*The Van Cortlandt and Philipse families, linked by marriage, hosted Washington, Lafayette, Rochambeau — and, on the Philipse side, the British army. Both held Native Americans and Africans in bondage. A 1730 will and a 1705 deed tell the story the museum doesn't.*
Van Cortlandt Manor sits along the Croton River near its confluence with the Hudson, a handsome stone house surrounded by gardens that today operates as a museum of colonial life. During the American Revolution, the manor served as a gathering place for the patriot cause. George Washington passed through its doors. The Marquis de Lafayette and the Comte de Rochambeau visited. It is remembered as a house of liberty. Less than ten miles south, at Philipsburgh, the Philipse family — into which the Van Cortlandts had married in the previous generation — sided with the British Crown and had its manor confiscated after the war. One family became the country's Patriot host, the other its most notorious Loyalist lord. Both held enslaved people.

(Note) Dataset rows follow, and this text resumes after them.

(* ===== verification/_CoqProject ===== *)
-Q . S2P
Prelude.v
Floats.v
Endian.v
Targets.v
Sha256.v
CpuVerify.v
Midstate.v
Merkle.v
Registry.v
Normalizer.v
Cache.v
Scheduler.v
FileSys.v
Outbox.v
SubmitRouter.v
Json.v
Ledger.v
Hex.v
Text.v
GbtSubmitter.v
Adapters.v
DeviceSha.v
Device.v
DeviceTypes.v
HitRing.v
LaunchPlan.v
DeviceDiag.v
Net.v
Sockets.v
SocketsWin.v
Tls.v
StratumRunner.v
Config.v
Threads.v
GbtRunner.v
Wellformed.v
Obs.v
MetricsServer.v
DeviceQuery.v
Runner.v
Tools.v
Miner.v
Main.v
System.v
Guarantees.v
Refinement.v
Pipeline.v
Conformance.v
Regtest.v
(* ===== verification/Endian.v ===== *)
(** * Byte order and rolling caps ([src/normalize/endianness.h], [rolling_caps.h])

    The byte swaps, the two 32-byte conversions between big-endian byte strings and
    little-endian word arrays, and the clamps of the rolled header fields. *)

From S2P Require Import Prelude.
From stdpp Require Import base numbers list option.

Open Scope Z_scope.
Open Scope cxx_scope.

(** ** Definitions *)

Definition bswap32 (v : Z) : Z :=
  ((v .& 255) .<< 24) .| ((v .& 65280) .<< 8) .|
  ((v .& 16711680) .>> 8) .| ((v .& 4278190080) .>> 24).

Definition bswap64 (v : Z) : Z :=
  u64 (Z.shiftl (bswap32 (u32 v)) 32) .| bswap32 (u32 (v .>> 32)).

(** [be] has 32 bytes; the result has 8 words. *)
Definition be32BytesToLeU32Words (be : list Z) : list Z :=
  map (fun i => bswap32 (word_at be (4 * i))) (seq 0 8).

(** [words] has 8 words; the result has 32 bytes. *)
Definition leU32WordsToBe32Bytes (words : list Z) : list Z :=
  concat (map (fun i => be_bytes32 (bswap32 (rd words i))) (seq 0 8)).

Definition clampRollingVersion (version vmask : Z) : Z :=
  (version .& not32 vmask) .| (version .& vmask).

Definition clampNtime (ntime ntime_min ntime_max : Z) : Z :=
  if ntime <? ntime_min then ntime_min
  else if ntime >? ntime_max then ntime_max
  else ntime.

(** The 256-bit number a little-endian word array stands for. *)
Definition target_val (ws : list Z) : Z := be_val (leU32WordsToBe32Bytes ws).

(** ** Byte swaps *)

Lemma bswap32_be_word v :
  is_u32 v ->
  bswap32 v = be_word32 (v mod 2 ^ 8) ((v / 2 ^ 8) mod 2 ^ 8)
                        ((v / 2 ^ 16) mod 2 ^ 8) ((v / 2 ^ 24) mod 2 ^ 8).
Proof.
  intros Hv. unfold bswap32, be_word32.
  change (v .& 255) with (v .& (2 ^ 8 - 1)). rewrite land_ones_mod by lia.
  rewrite (land_field v 8 8), (land_field v 8 16), (land_field v 8 24) by lia.
  rewrite !Z.shiftr_div_pow2, !shl32_mul by lia.
  pose proof (mod_in_u 8 (v / 2 ^ 16)) as Hb. unfold in_u in Hb.
  rewrite (u32_small ((v / 2 ^ 16) mod 2 ^ 8 * 2 ^ 8)) by (unfold in_u; lia).
  f_equal; [f_equal; [f_equal; f_equal; lia|]|];
    Z.to_euclidean_division_equations; lia.
Qed.

Lemma bswap32_range v : is_u32 v -> is_u32 (bswap32 v).
Proof. intros. rewrite bswap32_be_word by done. apply be_word32_range. by apply mod_in_u. Qed.
#[export] Hint Resolve bswap32_range : cxx.

(** The big-endian bytes of the swapped word are those of the word reversed. *)
Lemma bswap32_bytes v : is_u32 v -> be_bytes32 (bswap32 v) = rev (be_bytes32 v).
Proof.
  intros Hv. rewrite (be_bytes32_eq v). cbn [rev app].
  apply be_val_inj; [done|cxx_range|by repeat constructor; apply mod_in_u|].
  rewrite be_bytes32_val, bswap32_be_word by cxx_range.
  rewrite be_word32_val by (by apply mod_in_u). done.
Qed.

Lemma bswap32_le_val v : is_u32 v -> bswap32 v = le_val (be_bytes32 v).
Proof.
  intros. rewrite <- (be_bytes32_val (bswap32 v)), bswap32_bytes by cxx_range.
  unfold be_val. by rewrite rev_involutive.
Qed.

Lemma bswap32_invol v : is_u32 v -> bswap32 (bswap32 v) = v.
Proof.
  intros. rewrite <- (be_bytes32_val v) at 2 by done.
  rewrite <- (be_bytes32_val (bswap32 (bswap32 v))) by cxx_range.
  by rewrite !bswap32_bytes, rev_involutive by cxx_range.
Qed.

Lemma map_bswap32_invol ws : is_words ws -> map bswap32 (map bswap32 ws) = ws.
Proof.
  induction 1 as [|w ws Hw _ IH]; [done|]. cbn [map]. by rewrite bswap32_invol, IH.
Qed.

Lemma map_bswap32_words ws : is_words ws -> is_words (map bswap32 ws).
Proof. induction 1; constructor; cxx_range. Qed.

(** The 64-bit swap of a value is the swap of its halves, exchanged. *)
Lemma bswap64_halves v :
  is_u64 v -> bswap64 v = bswap32 (v mod 2 ^ 32) * 2 ^ 32 + bswap32 (v / 2 ^ 32).
Proof.
  intros Hv. unfold bswap64. rewrite Z.shiftr_div_pow2 by lia.
  pose proof (bswap32_range (u32 v) (u32_range _)) as H1. unfold in_u in H1, Hv.
  assert (is_u32 (v / 2 ^ 32)) as Hh.
  { unfold in_u. split; [apply Z.div_pos; lia|apply Z.div_lt_upper_bound; lia]. }
  pose proof (bswap32_range _ Hh) as H2. unfold in_u in H2.
  rewrite (u32_small (v / 2 ^ 32)) by done.
  rewrite u64_small by (unfold in_u; rewrite Z.shiftl_mul_pow2; lia).
  by rewrite lor_shiftl_add by lia.
Qed.

Lemma bswap64_range v : is_u64 v -> is_u64 (bswap64 v).
Proof.
  intros Hv. rewrite bswap64_halves by done.
  pose proof (bswap32_range (v mod 2 ^ 32) (u32_range _)) as H1.
  assert (is_u32 (v / 2 ^ 32)) as Hh.
  { unfold in_u in *. split; [apply Z.div_pos; lia|apply Z.div_lt_upper_bound; lia]. }
  pose proof (bswap32_range _ Hh) as H2. unfold in_u in *. lia.
Qed.

Lemma bswap64_invol v : is_u64 v -> bswap64 (bswap64 v) = v.
Proof.
  intros Hv. rewrite (bswap64_halves (bswap64 v)) by (by apply bswap64_range).
  rewrite bswap64_halves by done.
  assert (is_u32 (v / 2 ^ 32)) as Hh.
  { unfold in_u in *. split; [apply Z.div_pos; lia|apply Z.div_lt_upper_bound; lia]. }
  pose proof (bswap32_range _ Hh) as H2. unfold in_u in H2.
  replace ((bswap32 (v mod 2 ^ 32) * 2 ^ 32 + bswap32 (v / 2 ^ 32)) mod 2 ^ 32)
    with (bswap32 (v / 2 ^ 32)) by (Z.to_euclidean_division_equations; lia).
  replace ((bswap32 (v mod 2 ^ 32) * 2 ^ 32 + bswap32 (v / 2 ^ 32)) / 2 ^ 32)
    with (bswap32 (v mod 2 ^ 32)) by (Z.to_euclidean_division_equations; lia).
  rewrite !bswap32_invol by (done || apply u32_range).
  pose proof (Z.div_mod v (2 ^ 32)). lia.
Qed.

(** ** The two 32-byte conversions *)

Lemma be32BytesToLeU32Words_map be :
  be32BytesToLeU32Words be = map bswap32 (words_of 8 be).
Proof. unfold be32BytesToLeU32Words, words_of. by rewrite map_map. Qed.

Lemma leU32WordsToBe32Bytes_map ws :
  length ws = 8%nat -> leU32WordsToBe32Bytes ws = bytes_of (map bswap32 ws).
Proof.
  intros Hl. rewrite <- (map_rd_seq_n ws 8 Hl) at 2.
  unfold leU32WordsToBe32Bytes, bytes_of. by rewrite !map_map.
Qed.

Lemma be32BytesToLeU32Words_length be : length (be32BytesToLeU32Words be) = 8%nat.
Proof. done. Qed.

Lemma be32BytesToLeU32Words_words be : is_bytes be -> is_words (be32BytesToLeU32Words be).
Proof.
  intros. rewrite be32BytesToLeU32Words_map.
  apply map_bswap32_words. by apply words_of_words.
Qed.

Lemma leU32WordsToBe32Bytes_length ws : length (leU32WordsToBe32Bytes ws) = 32%nat.
Proof. done. Qed.

Lemma leU32WordsToBe32Bytes_bytes ws : is_bytes (leU32WordsToBe32Bytes ws).
Proof.
  unfold leU32WordsToBe32Bytes. apply Forall_concat, Forall_map, Forall_true. cxx_range.
Qed.

Lemma be_le_roundtrip be :
  length be = 32%nat -> is_bytes be ->
  leU32WordsToBe32Bytes (be32BytesToLeU32Words be) = be.
Proof.
  intros Hl Hb. rewrite leU32WordsToBe32Bytes_map, be32BytesToLeU32Words_map by done.
  rewrite map_bswap32_invol by (by apply words_of_words).
  by apply bytes_of_words_of.
Qed.

Lemma le_be_roundtrip ws :
  length ws = 8%nat -> is_words ws ->
  be32BytesToLeU32Words (leU32WordsToBe32Bytes ws) = ws.
Proof.
  intros Hl Hw. rewrite leU32WordsToBe32Bytes_map, be32BytesToLeU32Words_map by done.
  rewrite <- (app_nil_r (bytes_of _)), words_of_bytes_of
    by (rewrite ?length_map; auto using map_bswap32_words).
  by apply map_bswap32_invol.
Qed.

Lemma target_val_range ws : 0 <= target_val ws < 2 ^ 256.
Proof. apply (be_val_range _ (leU32WordsToBe32Bytes_bytes ws)). Qed.

(** ** Rolling caps *)

Lemma clampRollingVersion_id version vmask :
  is_u32 version -> is_u32 vmask -> clampRollingVersion version vmask = version.
Proof.
  intros Hv Hm. unfold clampRollingVersion, not32.
  change (2 ^ 32 - 1) with (Z.ones 32).
  apply Z.bits_inj'. intros i Hi.
  rewrite Z.lor_spec, !Z.land_spec, Z.lxor_spec. destruct (decide (i < 32)).
  - rewrite Z.ones_spec_low by lia. by destruct (Z.testbit version i), (Z.testbit vmask i).
  - rewrite (in_u_high 32 version) by (done || lia). done.
Qed.

Lemma clampNtime_bounds t lo hi :
  lo <= hi -> lo <= clampNtime t lo hi <= hi /\ (lo <= t <= hi -> clampNtime t lo hi = t).
Proof.
  intros. unfold clampNtime.
  destruct (Z.ltb_spec t lo); [lia|]. destruct (Z.gtb_spec t hi); lia.
Qed.

(** ** Properties *)

(** The conversion of a 32-byte big-endian string to eight little-endian words and
    the conversion back are mutually inverse on well-formed arrays, and every word of
    the result is the little-endian reading of its four bytes. *)
Theorem endian_roundtrip (be ws : list Z) (i : nat) :
  length be = 32%nat -> is_bytes be -> length ws = 8%nat -> is_words ws -> (i < 8)%nat ->
  leU32WordsToBe32Bytes (be32BytesToLeU32Words be) = be /\
  be32BytesToLeU32Words (leU32WordsToBe32Bytes ws) = ws /\
  rd (be32BytesToLeU32Words be) i = le_val (take 4 (drop (4 * i) be)).
Proof.
  intros Hl Hb Hl' Hw Hi. split_and!; [by apply be_le_roundtrip|by apply le_be_roundtrip|].
  rewrite be32BytesToLeU32Words_map, (take_drop_word 8) by done.
  rewrite <- bswap32_le_val by (apply rd_word; by apply words_of_words).
  unfold rd. change 0 with (bswap32 0) at 1. by rewrite (map_nth bswap32).
Qed.

Lemma endian_roundtrip_witness :
  let be := map Z.of_nat (seq 200 32) in let ws := map Z.of_nat (seq 7 8) in
  leU32WordsToBe32Bytes (be32BytesToLeU32Words be) = be /\
  be32BytesToLeU32Words (leU32WordsToBe32Bytes ws) = ws /\
  rd (be32BytesToLeU32Words be) 3 = le_val (take 4 (drop (4 * 3) be)).
Proof.
  apply (endian_roundtrip (map Z.of_nat (seq 200 32)) (map Z.of_nat (seq 7 8)) 3);
    [reflexivity|repeat (constructor; [unfold in_u; lia|]); constructor|reflexivity
    |repeat (constructor; [unfold in_u; lia|]); constructor|lia].
Defined.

The documentary record — preserved in Robert Bolton's 1848 *History of the County of Westchester* — tells the story in the voices of the manor lords themselves.
“My Indians or Muster Slaves” [src: bolton_1881_v1#2c9b2736cda6]
The single most explicit primary-source document of indigenous slavery in the Hudson Valley manor lords' orbit is preserved in Bolton's 1848 *History of the County of Westchester*. It is the 1730 will of **Catharine Philipse** — born a Van Cortlandt, sister of Jacobus van Cortlandt, widow of the first Frederick Philipse. Catharine had married into the neighboring Philipse family; her household at the time of her death was the Philipse manor at Philipsburgh, not Van Cortlandt Manor proper. But she was a Van Cortlandt by birth, and her will links the two manor lineages the way Westchester's actual eighteenth-century gentry were linked — by marriage, property, and a shared reliance on unfree labor.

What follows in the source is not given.